- Input data
++++++++++++++++++++

Theorem sjt_injective N t1 t2 :
  (t1 < fact N)%nat -> (t2 < fact N)%nat ->
  vals (sjt N t1) = vals (sjt N t2) -> t1 = t2.
Proof.
  revert t1 t2. induction N as [|N' IH]; intros t1 t2 H1 H2 E; [simpl in *; lia|].
  rewrite !vals_sjt_S in E.
  pose proof (Nat.div_mod_eq t1 (S N')) as D1.
  pose proof (Nat.div_mod_eq t2 (S N')) as D2.
  pose proof (Nat.mod_upper_bound t1 (S N') ltac:(lia)) as R1.
  pose proof (Nat.mod_upper_bound t2 (S N') ltac:(lia)) as R2.
  assert (Hf : fact (S N') = (S N' * fact N')%nat) by reflexivity.
  set (k1 := (t1 / S N')%nat) in *. set (k2 := (t2 / S N')%nat) in *.
  set (r1 := (t1 mod S N')%nat) in *. set (r2 := (t2 mod S N')%nat) in *.
  assert (K1 : (k1 < fact N')%nat) by nia.
  assert (K2 : (k2 < fact N')%nat) by nia.
  apply ins_inj in E; try apply sjt_top_fresh;
    try (unfold vals; rewrite length_map, sjt_length;
         match goal with |- context [Nat.even ?k] => destruct (Nat.even k) end; lia).
  destruct E as [Ep Es]. apply IH in Es; auto.
  rewrite Es in Ep. destruct (Nat.even k2); nia.
Qed.

Theorem sjt_surjective N pi :
  Permutation pi (map Z.of_nat (seq 1 N)) ->
  exists t, (t < fact N)%nat /\ vals (sjt N t) = pi.
Proof.
  revert pi. induction N as [|N' IH]; intros pi Hp.
  - simpl in Hp. symmetry in Hp. apply Permutation_nil in Hp. subst.
    exists 0%nat. simpl. auto.
  - rewrite seq_S, map_app in Hp. simpl map in Hp at 2.
    rewrite <- Permutation_cons_append in Hp.
    set (x := Z.of_nat (S N')) in *.
    assert (Hin : In x pi) by (eapply Permutation_in; [symmetry; eauto | simpl; auto]).
    apply in_split in Hin. destruct Hin as [l1 [l2 ->]].
    symmetry in Hp. apply Permutation_cons_app_inv in Hp. symmetry in Hp.
    destruct (IH _ Hp) as [k [Hk Ek]].
    assert (Hlen : (length l1 <= N')%nat).
    { apply (f_equal (@length Z)) in Ek. unfold vals in Ek.
      rewrite length_map, sjt_length, length_app in Ek. lia. }
    set (r := if Nat.even k then (N' - length l1)%nat else length l1).
    assert (Hr : (r < S N')%nat) by (unfold r; destruct (Nat.even k); lia).
    exists (S N' * k + r)%nat.
    assert (Ediv : ((S N' * k + r) / S N' = k)%nat).
    { symmetry. apply (Nat.div_unique _ (S N') k r); lia. }
    assert (Emod : ((S N' * k + r) mod S N' = r)%nat).
    { symmetry. apply (Nat.mod_unique _ (S N') k r); lia. }
    split.
    + change (fact (S N')) with (S N' * fact N')%nat. nia.
    + rewrite vals_sjt_S, Ediv, Emod, Ek. fold x.
      replace (if Nat.even k then (N' - r)%nat else r) with (length l1)
        by (unfold r; destruct (Nat.even k); lia).
      apply ins_app.
Qed.
(** * android_util_FileObserver.cpp: the inotify event loop and the watch
      registration entry points, as a shallow embedding.

    Source: [src/fileobserver/src/main/jni/android_util_FileObserver.cpp].

    The native side of [FileObserver$ObserverThread] has five entry points:
    [init], [observe], [startWatching], [stopWatching] and [release].  They
    are modelled as functions on an explicit state; every external call the
    code makes (the libc and the JNI functions) is appended to a trace, so
    that "does not call [close]" or "dispatches exactly these events" are
    statements about that trace. *)

From Stdlib Require Import ZArith Lia List String.
From Stdlib.Strings Require Import Byte.
From stdpp Require Import base option list gmap.
Import ListNotations.

Local Open Scope Z_scope.

(** ** Machine integers *)

(** [INT_MAX] and [INT_MIN] of the 32-bit C [int] (a [jint] is the same). *)
Definition INT_MAX : Z := 2147483647.
Definition INT_MIN : Z := -2147483648.

Definition in_int (z : Z) : bool := (INT_MIN <=? z) && (z <=? INT_MAX).

(** Conversion of an unsigned value to [int]: the low 32 bits, read as a
    two's complement number.  The C code relies on it in
    [event_size = sizeof event + event->len], where the sum is a [size_t]. *)
Definition to_int32 (z : Z) : Z := (z + 2147483648) mod 4294967296 - 2147483648.

(** Conversion to [uint32_t], as in the cast [(uint32_t) wfd]. *)
Definition to_uint32 (z : Z) : Z := z mod 4294967296.

(** ** Bytes and the event buffer *)

Definition byte_val (b : byte) : Z := Z.of_N (Byte.to_N b).

Definition byte_of_Z (z : Z) : byte :=
  match Byte.of_N (Z.to_N (z mod 256)) with
  | Some b => b
  | None => x00
  end.

(** [sizeof(event_buf)]: [char event_buf[512]]. *)
Definition sizeof_event_buf : Z := 512.

(** [sizeof(struct inotify_event)].  The struct comes from <sys/inotify.h>,
    which is a system header: four 32-bit fields [wd], [mask], [cookie],
    [len], followed by the flexible array [name]. *)
Definition sizeof_event : Z := 16.

(** The fixed part of a [struct inotify_event]. *)
Record inotify_event := {
  wd : Z;       (* int32_t  *)
  mask : Z;     (* uint32_t *)
  cookie : Z;   (* uint32_t *)
  len : Z       (* uint32_t *)
}.

(** A 32-bit little-endian load (every Android ABI is little-endian).  The
    offset is relative to [event_buf]; an access that is not wholly inside the
    array has no defined value. *)
Definition load_u32 (buf : list byte) (off : Z) : option Z :=
  if 0 <=? off then
    match drop (Z.to_nat off) buf with
    | b0 :: b1 :: b2 :: b3 :: _ =>
        Some (byte_val b0 + 256 * byte_val b1 + 65536 * byte_val b2
              + 16777216 * byte_val b3)
    | _ => None
    end
  else None.

(** The cast of [event_buf + event_pos] to a pointer to [struct inotify_event],
    followed by the reads of its fields.  The body of the loop reads [len],
    [wd] and [mask]; these reads are inside the array exactly when the whole
    header is, so the header is read in one piece. *)
Definition load_event (buf : list byte) (event_pos : Z) : option inotify_event :=
  w ← load_u32 buf event_pos;
  m ← load_u32 buf (event_pos + 4);
  c ← load_u32 buf (event_pos + 8);
  l ← load_u32 buf (event_pos + 12);
  Some {| wd := to_int32 w; mask := m; cookie := c; len := l |}.

(** The bytes of a C string: everything before the first NUL.  [None] when the
    array ends before a NUL is met. *)
Fixpoint c_str (l : list byte) : option (list byte) :=
  match l with
  | [] => None
  | b :: l' =>
      match b with
      | x00 => Some []
      | _ => cons b <$> c_str l'
      end
  end.

(** The C string that starts at [event_buf + off]. *)
Definition c_str_at (buf : list byte) (off : Z) : option (list byte) :=
  if 0 <=? off then c_str (drop (Z.to_nat off) buf) else None.

(** ** External calls *)

(** Every call that leaves the translation unit, in the order the code makes
    them.  A [jstring] is represented by the bytes it was built from; [NULL]
    is [None]. *)
Inductive call :=
  | C_read (fd : Z)
  | C_ALOGE (msg : string)
  | C_NewStringUTF (bytes : list byte)
  | C_CallVoidMethod (wd mask : Z) (path : option (list byte))
  | C_ExceptionDescribe
  | C_ExceptionClear
  | C_DeleteLocalRef
  | C_GetStringUTFChars
  | C_ReleaseStringUTFChars
  | C_inotify_init
  | C_inotify_add_watch (fd : Z) (path : list byte) (mask : Z)
  | C_inotify_rm_watch (fd : Z) (wd : Z)
  | C_close (fd : Z).

(** [EINTR] of <errno.h>. *)
Definition EINTR : Z := 4.

(** What one call of [read(fd, event_buf, sizeof(event_buf))] does: it stores
    some bytes at the start of the array and returns their number, or it fails,
    returns [-1] and sets [errno]. *)
Inductive read_result :=
  | ReadBytes (data : list byte)
  | ReadError (e : Z).

Definition short_event_msg : string :=
  "***** ERROR! android_os_fileobserver_observe() got a short event!".

(** ** The event loop *)

Section Observe.

(** The Java object [object] and its method [onEvent(int, int, String)],
    reached through [method_onEvent].  The method returns the new state of the
    object and whether it threw.  The Java code runs on the thread of the loop
    and shares its [errno]: [java_errno] gives the value the call leaves there,
    from the state of the object after the call and the value before. *)
Variable sink : Type.
Variable onEvent : sink -> Z -> Z -> option (list byte) -> sink * bool.
Variable java_errno : sink -> Z -> Z.

(** The state of the thread that runs [observe]. *)
Record state := {
  java : sink;
  exception_pending : bool;
  errno : Z;
  trace : list call
}.

(** Computations of the loop: they change the state and either return a
    value or stop at an operation whose behaviour C leaves undefined (an
    access outside [event_buf], a signed overflow). *)
Definition M (A : Type) : Type := state -> state * option A.

#[local] Instance M_ret : MRet M := fun A (a : A) st => (st, Some a).
#[local] Instance M_bind : MBind M := fun A B (f : A -> M B) (m : M A) st =>
  match m st with
  | (st', Some a) => f a st'
  | (st', None) => (st', None)
  end.

Definition undefined {A : Type} : M A := fun st => (st, None).

Definition access {A : Type} (o : option A) : M A :=
  match o with
  | Some a => mret a
  | None => undefined
  end.
(** * remoteobjects: lazily delivered objects and query filters

    A shallow embedding of [remoteobjects/promise.py] (the package's
    [PromiseObject]) and of the older top-level [promise.py]
    ([PromiseObject] and [ListObject]), with the pieces of the Python 2
    standard library their [filter] method goes through ([urlparse],
    [cgi.parse_qs], [dict], [urllib.urlencode]).

    Python objects live in a heap and are named by references; methods are
    computations in a state-and-exception monad over a world made of that
    heap, the store of raw mappings and the log of transport requests. *)

From Stdlib Require Import ZArith Lia Ascii.
From stdpp Require Import base list strings pretty.

Open Scope Z_scope.

(** ** Python byte strings *)

Module Str.

Definition eqb_ascii (a b : ascii) : bool := bool_decide (a = b).

(** [s.find(c) >= 0] *)
Fixpoint contains (c : ascii) (s : string) : bool :=
  match s with
  | EmptyString => false
  | String a s' => eqb_ascii a c || contains c s'
  end.

(** [s.split(c, 1)]: the text before the first [c] and the text after it;
    the whole of [s] and nothing when [c] does not occur. *)
Fixpoint split1 (c : ascii) (s : string) : string * option string :=
  match s with
  | EmptyString => (EmptyString, None)
  | String a s' =>
      if eqb_ascii a c then (EmptyString, Some s')
      else let '(h, t) := split1 c s' in (String a h, t)
  end.

(** [s.split(c)]: never an empty list. *)
Fixpoint split (c : ascii) (s : string) : list string :=
  match s with
  | EmptyString => [EmptyString]
  | String a s' =>
      if eqb_ascii a c then EmptyString :: split c s'
      else match split c s' with
           | h :: t => String a h :: t
           | [] => [String a EmptyString]
           end
  end.

(** [sep.join(l)] *)
Fixpoint join (sep : string) (l : list string) : string :=
  match l with
  | [] => ""
  | [x] => x
  | x :: l' => x +:+ sep +:+ join sep l'
  end.

(** [s.replace(a, b)] for single characters. *)
Fixpoint replace (a b : ascii) (s : string) : string :=
  match s with
  | EmptyString => EmptyString
  | String c s' => String (if eqb_ascii c a then b else c) (replace a b s')
  end.

Fixpoint forallb (p : ascii -> bool) (s : string) : bool :=
  match s with
  | EmptyString => true
  | String c s' => p c && forallb p s'
  end.

Definition code (c : ascii) : Z := Z.of_nat (nat_of_ascii c).
Definition chr (z : Z) : ascii := ascii_of_nat (Z.to_nat z).

Definition between (lo hi : string) (c : ascii) : bool :=
  match lo, hi with
  | String l _, String h _ => (code l <=? code c) && (code c <=? code h)
  | _, _ => false
  end.

Definition is_digit (c : ascii) : bool := between "0" "9" c.
Definition is_upper (c : ascii) : bool := between "A" "Z" c.
Definition is_lower (c : ascii) : bool := between "a" "z" c.
Definition is_alnum (c : ascii) : bool := is_digit c || is_upper c || is_lower c.

(** [s.lower()] *)
Fixpoint lower (s : string) : string :=
  match s with
  | EmptyString => EmptyString
  | String c s' =>
      String (if is_upper c then chr (code c + 32) else c) (lower s')
  end.

(** [s[:2] == p] for a prefix [p]. *)
Fixpoint startswith (p s : string) : bool :=
  match p, s with
  | EmptyString, _ => true
  | String a p', String b s' => eqb_ascii a b && startswith p' s'
  | String _ _, EmptyString => false
  end.

(** The longest prefix whose characters all fail [stop], and the rest. *)
Fixpoint span_until (stop : ascii -> bool) (s : string) : string * string :=
  match s with
  | EmptyString => (EmptyString, EmptyString)
  | String c s' =>
      if stop c then (EmptyString, s)
      else let '(h, t) := span_until stop s' in (String c h, t)
  end.

Definition nonempty (s : string) : bool :=
  match s with EmptyString => false | _ => true end.

End Str.

(** ** Python values *)

(** What an instance dictionary or a raw mapping holds. *)
Inductive pyval : Type :=
  | PNone
  | PStr (s : string)
  | PInt (n : Z)
  | PRef (a : nat).   (* a reference to a mapping in the store *)

(** What a keyword argument of [filter] holds. *)
Inductive qval : Type :=
  | QNone
  | QStr (s : string)
  | QInt (n : Z).

(** [str(v)], which [urllib.urlencode] applies to every key and value. *)
Definition py_str (v : qval) : string :=
  match v with
  | QNone => "None"
  | QStr s => s
  | QInt n => pretty n
  end.

(** ** [urllib]: percent-encoding (Python 2.5/2.6, current when the code was
    written) *)

Module urllib.

Definition hex_digit (n : Z) : ascii :=
  if n <? 10 then Str.chr (48 + n) else Str.chr (55 + n).

(** ['%%%02X' % i] *)
Definition percent (c : ascii) : string :=
  let i := Str.code c in
  String "%" (String (hex_digit (i / 16)) (String (hex_digit (i mod 16)) "")).

(** Membership in [always_safe]: letters, digits and ["_.-"]. *)
Definition always_safe (c : ascii) : bool :=
  Str.is_alnum c || Str.contains c "_.-".

(** [quote(s, safe)]: every character not in [safe + always_safe] becomes
    [%XX]. *)
Fixpoint quote (safe : string) (s : string) : string :=
  match s with
  | EmptyString => EmptyString
  | String c s' =>
      (if Str.contains c safe || always_safe c
       then String c EmptyString else percent c) +:+ quote safe s'
  end.

(** [quote_plus(s)] with its default [safe = '']. *)
Definition quote_plus (s : string) : string :=
  if Str.contains " " s
  then Str.replace " " "+" (quote " " s)
  else quote "" s.

(** The value of a hexadecimal digit. *)
Definition hex_value (c : ascii) : option Z :=
  if Str.is_digit c then Some (Str.code c - 48)
  else if Str.between "A" "F" c then Some (Str.code c - 55)
  else if Str.between "a" "f" c then Some (Str.code c - 87)
  else None.

(** [_hextochr] has the keys ['%02x' % i] and ['%02X' % i]: two
    hexadecimal digits whose letters share one case. *)
Definition hextochr (a b : ascii) : option ascii :=
  match hex_value a, hex_value b with
  | Some x, Some y =>
      if (Str.is_lower a && Str.is_upper b) || (Str.is_upper a && Str.is_lower b)
      then None else Some (Str.chr (16 * x + y))
  | _, _ => None
  end.

Definition unquote_item (item : string) : string :=
  match item with
  | String a (String b rest) =>
      match hextochr a b with
      | Some c => String c rest
      | None => String "%" item
      end
  | _ => String "%" item
  end.

(** [unquote(s)]: split on ['%'], decode the head of every piece but the
    first. *)
Definition unquote (s : string) : string :=
  match Str.split "%" s with
  | [] => ""
  | h :: t => h +:+ Str.join "" (map unquote_item t)
  end.

(** [urlencode(query)] (with [doseq=0]) on the items of [query]. *)
Definition urlencode_item (kv : string * qval) : string :=
  quote_plus kv.1 +:+ "=" +:+ quote_plus (py_str kv.2).

Definition urlencode (items : list (string * qval)) : string :=
  Str.join "&" (map urlencode_item items).

End urllib.

(** ** Python 2 [dict] with string keys

    A dict is the list of its items in iteration order, keys pairwise
    distinct.  Python 2 promises no iteration order: storing under a key the
    dict already has keeps every item where it is, storing under a new key
    may rearrange the items in any way.  That rearrangement is the parameter
    [arrange] of a dict implementation. *)

Module dict.

Abbreviation t V := (list (string * V)) (only parsing).

Record impl : Type := Impl {
  arrange : forall V : Type, list (string * V) -> list (string * V);
  arrange_perm : forall (V : Type) (l : list (string * V)), arrange V l ≡ₚ l
}.

Section ops.
Context {V : Type}.

(** [d.get(k)]; [k in d] is [is_Some (get d k)]. *)
Fixpoint get (d : t V) (k : string) : option V :=
  match d with
  | [] => None
  | (k', v) :: d' => if decide (k' = k) then Some v else get d' k
  end.

Definition keys (d : t V) : list string := d.*1.

(** [d.items()] / [d.iteritems()] *)
Definition items (d : t V) : list (string * V) := d.

(** [d[k] = v] for a key the dict has: the item keeps its place. *)
Fixpoint replace (d : t V) (k : string) (v : V) : t V :=
  match d with
  | [] => []
  | (k', v') :: d' =>
      if decide (k' = k) then (k', v) :: d' else (k', v') :: replace d' k v
  end.

(** [d[k] = v] *)
Definition set (I : impl) (d : t V) (k : string) (v : V) : t V :=
  match get d k with
  | Some _ => replace d k v
  | None => arrange I V (d ++ [(k, v)])
  end.

(** [d.update(other)]: stores the items of [other] one after the other. *)
Definition update (I : impl) (d : t V) (other : list (string * V)) : t V :=
  fold_left (fun d kv => set I d kv.1 kv.2) other d.

(** [dict(pairs)] *)
Definition of_items (I : impl) (pairs : list (string * V)) : t V :=
  update I [] pairs.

++++++++++++++++++++

- Task description
Which lines above hold the string "first"? Copy each of them.

- Your solution
(** The bytes of a C string: everything before the first NUL.  [None] when the
(** [s.split(c, 1)]: the text before the first [c] and the text after it;
    first. *)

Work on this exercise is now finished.